## Records to process

(* ===== verification/UartTheorems.v ===== *)
(** * Ring buffers and the serial line

    The lemmas on ring buffers that the serial line and the console share, and
    the correctness of the serial line. *)

From Stdlib Require Import ZArith Lia.
From stdpp Require Import base gmap strings numbers list.
From S2P Require Import Prelude Uart Address Bytes Bio Log.

Local Open Scope Z_scope.

(** * Ring buffers with wrapping indices

    The console and the serial line keep a queue in an array, with indices of
    type [Wrapping<usize>] that only grow. *)

(** ** Indices *)

Lemma wrap_range x : 0 ≤ wrap x < 2 ^ 64.
Proof. unfold wrap. apply Z.mod_pos_bound. lia. Qed.

Lemma wrap_id x : 0 ≤ x < 2 ^ 64 → wrap x = x.
Proof. unfold wrap. apply Z.mod_small. Qed.

Lemma wrap_add_l x y : wrap (wrap x + y) = wrap (x + y).
Proof. unfold wrap. by rewrite Zplus_mod_idemp_l. Qed.

Lemma wrap_sub_l x y : wrap (wrap x - y) = wrap (x - y).
Proof. unfold wrap. by rewrite Zminus_mod_idemp_l. Qed.

Lemma wrap_diff x n : 0 ≤ n < 2 ^ 64 → wrap (wrap (x + n) - x) = n.
Proof. intros Hn. rewrite wrap_sub_l. replace (x + n - x) with n by lia. by apply wrap_id. Qed.

(** A buffer whose size divides the range of the indices. *)
Lemma wrap_mod x n : 0 < n → (n | 2 ^ 64) → wrap x mod n = x mod n.
Proof. intros Hn Hd. unfold wrap. by apply Z.mod_mod_divide. Qed.

Lemma wrap_neq x n : 0 < n < 2 ^ 64 → 0 ≤ x < 2 ^ 64 → wrap (x + n) ≠ x.
Proof.
  intros Hn Hx Heq. assert (wrap (wrap (x + n) - x) = n) as H by (apply wrap_diff; lia).
  rewrite Heq in H. replace (x - x) with 0 in H by lia. rewrite wrap_id in H; lia.
Qed.

Lemma ring_inj x i j n : 0 < n → 0 ≤ i < n → 0 ≤ j < n → (x + i) mod n = (x + j) mod n → i = j.
Proof.
  intros Hn Hi Hj H. assert (((x + i) - (x + j)) mod n = 0) as Hd by (rewrite Zminus_mod, H, Z.sub_diag; done).
  replace (x + i - (x + j)) with (i - j) in Hd by lia. apply Z.mod_divide in Hd as [k Hk]; [|lia]. assert (k = 0) as -> by nia. lia.
Qed.

(** ** Rings *)

(** The [length q] places of the ring from index [r] on hold [q]. *)
Definition ring (size : Z) (buf : list Z) (r : Z) (q : list Z) : Prop :=
  Z.of_nat (length buf) = size ∧ Z.of_nat (length q) ≤ size ∧
  ∀ i x, q !! i = Some x → buf !! Z.to_nat ((r + Z.of_nat i) mod size) = Some x.

Section Ring.
Context (size : Z) (Hsize : 0 < size) (Hdiv : (size | 2 ^ 64)).

Lemma ring_head buf r x q : ring size buf r (x :: q) → buf !! Z.to_nat (r mod size) = Some x.
Proof using. intros (_ & _ & H). specialize (H 0%nat x eq_refl). by rewrite Z.add_0_r in H. Qed.

Lemma ring_tail buf r x q : ring size buf r (x :: q) → ring size buf (wrap (r + 1)) q.
Proof using Hsize Hdiv.
  intros (Hl & Hq & H). split_and!; [done|cbn in Hq; lia|]. intros i y Hi.
  rewrite <- Zplus_mod_idemp_l, wrap_mod, Zplus_mod_idemp_l by done.
  replace (r + 1 + Z.of_nat i) with (r + Z.of_nat (S i)) by lia. by apply H.
Qed.

Lemma ring_snoc buf r q x :
  ring size buf r q → Z.of_nat (length q) < size →
  ring size (<[Z.to_nat ((r + Z.of_nat (length q)) mod size) := x]> buf) r (q ++ [x]).
Proof using Hsize.
  intros (Hl & Hq & H) Hlt. split_and!; [by rewrite length_insert|rewrite length_app; cbn; lia|].
  intros i y Hi. assert (0 ≤ (r + Z.of_nat (length q)) mod size < size) as Hm by (apply Z.mod_pos_bound; lia).
  apply lookup_app_Some in Hi as [Hi|[Hge Hi]].
  - pose proof (lookup_lt_Some _ _ _ Hi) as Hlen. rewrite list_lookup_insert_ne; [by apply H|].
    intros Heq. apply (Z2Nat.inj) in Heq; [|lia|apply Z.mod_pos_bound; lia].
    apply ring_inj in Heq; lia.
  - destruct (i - length q)%nat as [|k] eqn:E; [|by destruct k]. injection Hi as <-.
    replace i with (length q) by lia. apply list_lookup_insert_eq. lia.
Qed.

Lemma ring_prefix buf r q k : ring size buf r (q ++ k) → ring size buf r q.
Proof using. intros (Hl & Hq & H). rewrite length_app in Hq. split_and!; [done|lia|]. intros i x Hi. apply H. by apply lookup_app_l_Some. Qed.
End Ring.

Lemma ring_new size r : 0 ≤ size → ring size (replicate (Z.to_nat size) 0) r [].
Proof. intros H. split_and!; [rewrite length_replicate; lia|cbn; lia|]. intros i x. by rewrite lookup_nil. Qed.

(** * Correctness of the serial line

    The output buffer is a first-in first-out queue of at most [UART_BUF_SIZE]
    bytes, whatever the device answers to a poll.  The device only promises to
    send a byte that it is given right after its status register reported the
    holding register empty (bit 5 of [LSR]). *)

Lemma uart_buf_div : (UART_BUF_SIZE | 2 ^ 64).
Proof. exists (2 ^ 59). done. Qed.

(** A driver whose buffer holds the queue [q]. *)
Record uart_rep (self : Uart) (q : list Z) : Prop := {
  ur_read : 0 ≤ u_read self < 2 ^ 64;
  ur_write : u_write self = wrap (u_read self + Z.of_nat (length q));
  ur_ring : ring UART_BUF_SIZE (u_buf self) (u_read self) q;
}.

Lemma uart_rep_new : uart_rep new_uart [].
Proof. split; [done..|]. by apply ring_new. Qed.

Lemma uart_rep_len self q : uart_rep self q → Z.of_nat (length q) ≤ UART_BUF_SIZE.
Proof. intros H. apply (ur_ring _ _ H). Qed.

Lemma uart_empty self q : uart_rep self q → (u_write self =? u_read self) = bool_decide (q = []).
Proof.
  intros H. pose proof (uart_rep_len _ _ H) as Hl. unfold UART_BUF_SIZE in Hl. rewrite (ur_write _ _ H). destruct q as [|x q]; cbn [length] in *.
  - rewrite Z.add_0_r, wrap_id by apply H. by rewrite Z.eqb_refl.
  - case_bool_decide; [done|]. apply Z.eqb_neq. apply wrap_neq; [lia|apply H].
Qed.

Lemma uart_full self q : uart_rep self q → (u_write self =? wrap (u_read self + UART_BUF_SIZE)) = (Z.of_nat (length q) =? UART_BUF_SIZE).
Proof.
  intros H. pose proof (uart_rep_len _ _ H) as Hl. rewrite (ur_write _ _ H).
  destruct (Z.eqb_spec (Z.of_nat (length q)) UART_BUF_SIZE) as [->|Hne]; [apply Z.eqb_refl|].
  apply Z.eqb_neq. replace (u_read self + UART_BUF_SIZE) with (u_read self + Z.of_nat (length q) + (UART_BUF_SIZE - Z.of_nat (length q))) by lia.
  rewrite <- (wrap_add_l (u_read self + Z.of_nat (length q))). intros Heq. symmetry in Heq. revert Heq. unfold UART_BUF_SIZE in *. apply wrap_neq; [lia|apply wrap_range].
Qed.

Section Fifo.
Context {U : Type} {MM : Mmio U} {P : Type} {WU : WakeUp P} (uart_chan : Z).
(** What the device has sent: the bytes written to it when it had room; nothing
    is known of a byte that is written to a busy transmitter. *)
Context (sent : U → list Z).
Hypothesis sent_write : ∀ c u v u1, mmio_read (UART_BASE_ADDR + LSR) u = (v, u1) → Z.testbit v 5 = true →
  sent (mmio_write (UART_BASE_ADDR + THR) c u1) = sent u1 ++ [c].
Hypothesis sent_status : ∀ u, sent (mmio_read (UART_BASE_ADDR + LSR) u).2 = sent u.

Lemma sent_idle u : sent (idle u).2 = sent u.
Proof using sent_status.
  rewrite <- (sent_status u). unfold idle. by destruct (mmio_read (UART_BASE_ADDR + LSR) u).
Qed.

Lemma sent_idle_write c u u1 : idle u = (true, u1) → sent (mmio_write (UART_BASE_ADDR + THR) c u1) = sent u1 ++ [c].
Proof using sent_write.
  unfold idle. destruct (mmio_read (UART_BASE_ADDR + LSR) u) as [v u2] eqn:E. intros [= Hv <-]. apply (sent_write c u v u2 E).
  apply Z.ltb_lt in Hv. destruct (Z.testbit v 5) eqn:Hb; [done|]. exfalso.
  assert (Z.land v (Z.shiftl 1 5) = 0) as H0; [|lia]. apply Z.bits_inj'. intros n Hn. rewrite Z.land_spec, Z.shiftl_1_l, Z.pow2_bits_eqb, Z.bits_0 by done.
  destruct (Z.eqb_spec 5 n) as [<-|]; [by rewrite Hb|apply andb_false_r].
Qed.

Lemma transmit_rounds n q : ∀ self u procs,
  uart_rep self q → (length q < n)%nat →
  ∃ self' u' procs' q', while_fuel n (transmit_round uart_chan) (self, u, procs) = Done (self', u', procs') ∧
    uart_rep self' q' ∧ sent u' ++ q' = sent u ++ q.
Proof using sent_write sent_status.
  revert n. induction q as [|x q IH]; intros n self u procs Hrep Hn; (destruct n as [|n]; [lia|]); cbn [while_fuel];
    unfold transmit_round at 2; cbv beta iota; rewrite (uart_empty _ _ Hrep).
  - cbn. eexists _, _, _, []. split; [done|]. by rewrite !app_nil_r.
  - rewrite bool_decide_eq_false_2 by done. pose proof (sent_idle u) as Hs. destruct (idle u) as [[|] u1] eqn:Ei; cbn [negb snd] in *.
    + rewrite (ring_head _ _ _ _ _ (ur_ring _ _ Hrep)). cbn [unwrap mbind outcome_bind].
      set (s1 := mkUart _ _ _). assert (uart_rep s1 q) as H1.
      { destruct Hrep as [Hr Hw Hg]. split; cbn.
        - apply wrap_range.
        - rewrite Hw, wrap_add_l. f_equal. cbn. lia.
        - by apply (ring_tail UART_BUF_SIZE eq_refl uart_buf_div _ _ x). }
      destruct (IH n s1 (mmio_write (UART_BASE_ADDR + THR) x u1) (wake_up uart_chan procs) H1) as (self' & u' & procs' & q' & Hrun & Hr' & Hq');
        [cbn in Hn; lia|].
      exists self', u', procs', q'. split; [exact Hrun|]. split; [exact Hr'|]. rewrite Hq', (sent_idle_write x u u1 Ei), Hs. by rewrite <- app_assoc.
    + cbn. eexists _, _, _, (x :: q). split; [done|]. by rewrite Hs.
Qed.

Lemma transmit_ok self q u procs :
  uart_rep self q →
  ∃ self' u' procs' q', transmit uart_chan self u procs = Done (self', u', procs') ∧
    uart_rep self' q' ∧ sent u' ++ q' = sent u ++ q.
Proof using sent_write sent_status.
  intros Hrep. apply transmit_rounds; [done|]. pose proof (uart_rep_len _ _ Hrep). lia.
Qed.

(** A write sleeps exactly when the buffer is full; otherwise its byte is
    queued behind all others. *)
Lemma putc_ok c self q u procs :
  uart_rep self q →
  if Z.of_nat (length q) =? UART_BUF_SIZE then uart_putc uart_chan false c self u procs = Done None
  else ∃ self' u' procs' q', uart_putc uart_chan false c self u procs = Done (Some (self', u', procs')) ∧
    uart_rep self' q' ∧ sent u' ++ q' = sent u ++ q ++ [c].
Proof using sent_write sent_status.
  intros Hrep. unfold uart_putc. rewrite (uart_full _ _ Hrep). destruct (Z.eqb_spec (Z.of_nat (length q)) UART_BUF_SIZE) as [He|Hne]; [done|].
  pose proof (uart_rep_len _ _ Hrep) as Hl. edestruct (transmit_ok) as (self' & u' & procs' & q' & Hrun & Hr' & Hq').
  2: { rewrite Hrun. cbn. eexists _, _, _, _. done. }
  destruct Hrep as [Hr Hw Hg]. split; cbn; [done| |].
  - rewrite Hw, wrap_add_l. f_equal. rewrite length_app. cbn. lia.
  - rewrite Hw, wrap_mod by (done || apply uart_buf_div). apply ring_snoc; [done|done|lia].
Qed.

(** The processes that write, and the interrupts that send. *)
Inductive uop := OPut (c : Z) | OTransmit.

(** Running them: the bytes accepted; a write to a full buffer waits. *)
Fixpoint run_ops (ops : list uop) (self : Uart) (u : U) (procs : P) : outcome (list Z * Uart * U * P) :=
  match ops with
  | [] => Done ([], self, u, procs)
  | OTransmit :: ops =>
      '(self, u, procs) ← transmit uart_chan self u procs;
      run_ops ops self u procs
  | OPut c :: ops =>
      r ← uart_putc uart_chan false c self u procs;
      match r with
      | None => run_ops ops self u procs
      | Some (self, u, procs) =>
          '(acc, self, u, procs) ← run_ops ops self u procs;
          Done (c :: acc, self, u, procs)
      end
  end.

Lemma run_ops_ok ops : ∀ self q u procs,
  uart_rep self q →
  ∃ acc self' u' procs' q', run_ops ops self u procs = Done (acc, self', u', procs') ∧
    uart_rep self' q' ∧ sent u' ++ q' = sent u ++ q ++ acc.
Proof using sent_write sent_status.
  induction ops as [|[c|] ops IH]; intros self q u procs Hrep; cbn [run_ops].
  - eexists _, _, _, _, q. split; [done|]. by rewrite app_nil_r.
  - pose proof (putc_ok c self q u procs Hrep) as Hp. destruct (Z.of_nat (length q) =? UART_BUF_SIZE).
    + rewrite Hp. cbn. by apply IH.
    + destruct Hp as (s1 & u1 & p1 & q1 & -> & Hr1 & Hq1). cbn [mbind outcome_bind].
      destruct (IH s1 q1 u1 p1 Hr1) as (acc & s2 & u2 & p2 & q2 & -> & Hr2 & Hq2). cbn.
      eexists _, _, _, _, _. split; [done|]. split; [done|]. rewrite Hq2, app_assoc, Hq1, <- !app_assoc. done.
  - destruct (transmit_ok self q u procs Hrep) as (s1 & u1 & p1 & q1 & -> & Hr1 & Hq1). cbn [mbind outcome_bind].
    destruct (IH s1 q1 u1 p1 Hr1) as (acc & s2 & u2 & p2 & q2 & Hrun & Hr2 & Hq2).
    exists acc, s2, u2, p2, q2. split; [exact Hrun|]. split; [done|]. by rewrite Hq2, app_assoc, Hq1, <- app_assoc.
Qed.
End Fifo.

(** C33 The serial line sends what was written, in order: whatever the device
    answers to its polls, and although it only promises to send a byte that it
    is given right after it reported its holding register empty, any sequence of
    writes and transmit interrupts runs without panic, and the bytes sent
    followed by the bytes still in the buffer are the bytes the writers put in;
    the buffer never holds more than [UART_BUF_SIZE] bytes. *)
Theorem uart_fifo {U} {MM : Mmio U} {P} {WU : WakeUp P} (uart_chan : Z) (sent : U → list Z)
    (sent_write : ∀ c u v u1, mmio_read (UART_BASE_ADDR + LSR) u = (v, u1) → Z.testbit v 5 = true →
       sent (mmio_write (UART_BASE_ADDR + THR) c u1) = sent u1 ++ [c])
    (sent_status : ∀ u, sent (mmio_read (UART_BASE_ADDR + LSR) u).2 = sent u) ops u procs :
  ∃ acc self' u' procs' q', run_ops uart_chan ops new_uart u procs = Done (acc, self', u', procs') ∧
    uart_rep self' q' ∧ Z.of_nat (length q') ≤ UART_BUF_SIZE ∧ sent u' ++ q' = sent u ++ acc.
Proof.
  destruct (run_ops_ok (WU := WU) uart_chan sent sent_write sent_status ops _ _ u procs uart_rep_new)
    as (acc & s & u' & p & q & Hrun & Hr & Hq).
  exists acc, s, u', p, q. split; [exact Hrun|]. split; [done|]. split; [by eapply uart_rep_len|done].
Qed.

(** On the slow line the second byte stays in the buffer until the third
    interrupt finds the line idle. *)
Lemma uart_fifo_witness :
  ∃ acc self' u' procs' q', run_ops (MM := slow_device) (WU := λ _ p, p) 0 [OPut 104; OPut 105; OTransmit; OTransmit] new_uart (mkSlow [] 0) tt =
      Done (acc, self', u', procs') ∧
    sl_sent u' = [104; 105] ∧ acc = [104; 105] ∧ sl_sent u' ++ q' = [] ++ acc.
Proof.
  edestruct (uart_fifo (MM := slow_device) (P := unit) (WU := λ _ p, p) 0 sl_sent) with (ops := [OPut 104; OPut 105; OTransmit; OTransmit]) (u := mkSlow [] 0) (procs := tt)
    as (acc & self' & u' & procs' & q' & Hrun & _ & _ & Hq).
  - intros c [l [|n]] v u1; cbn; intros [= <- <-] Hb; [done|by vm_compute in Hb].
  - by intros [l n].
  - exists acc, self', u', procs', q'. split; [exact Hrun|]. vm_compute in Hrun. injection Hrun as <- <- <- <-. done.
Defined.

## What this task involves
For this exercise, please output exactly the lines above starting at the line with "uart_chan self u procs;" and ending at the line with "Lemma run_ops_ok ops", ends included.

## Answer for this exercise
      '(self, u, procs) ← transmit uart_chan self u procs;
      run_ops ops self u procs
  | OPut c :: ops =>
      r ← uart_putc uart_chan false c self u procs;
      match r with
      | None => run_ops ops self u procs
      | Some (self, u, procs) =>
          '(acc, self, u, procs) ← run_ops ops self u procs;
          Done (c :: acc, self, u, procs)
      end
  end.

Lemma run_ops_ok ops : ∀ self q u procs,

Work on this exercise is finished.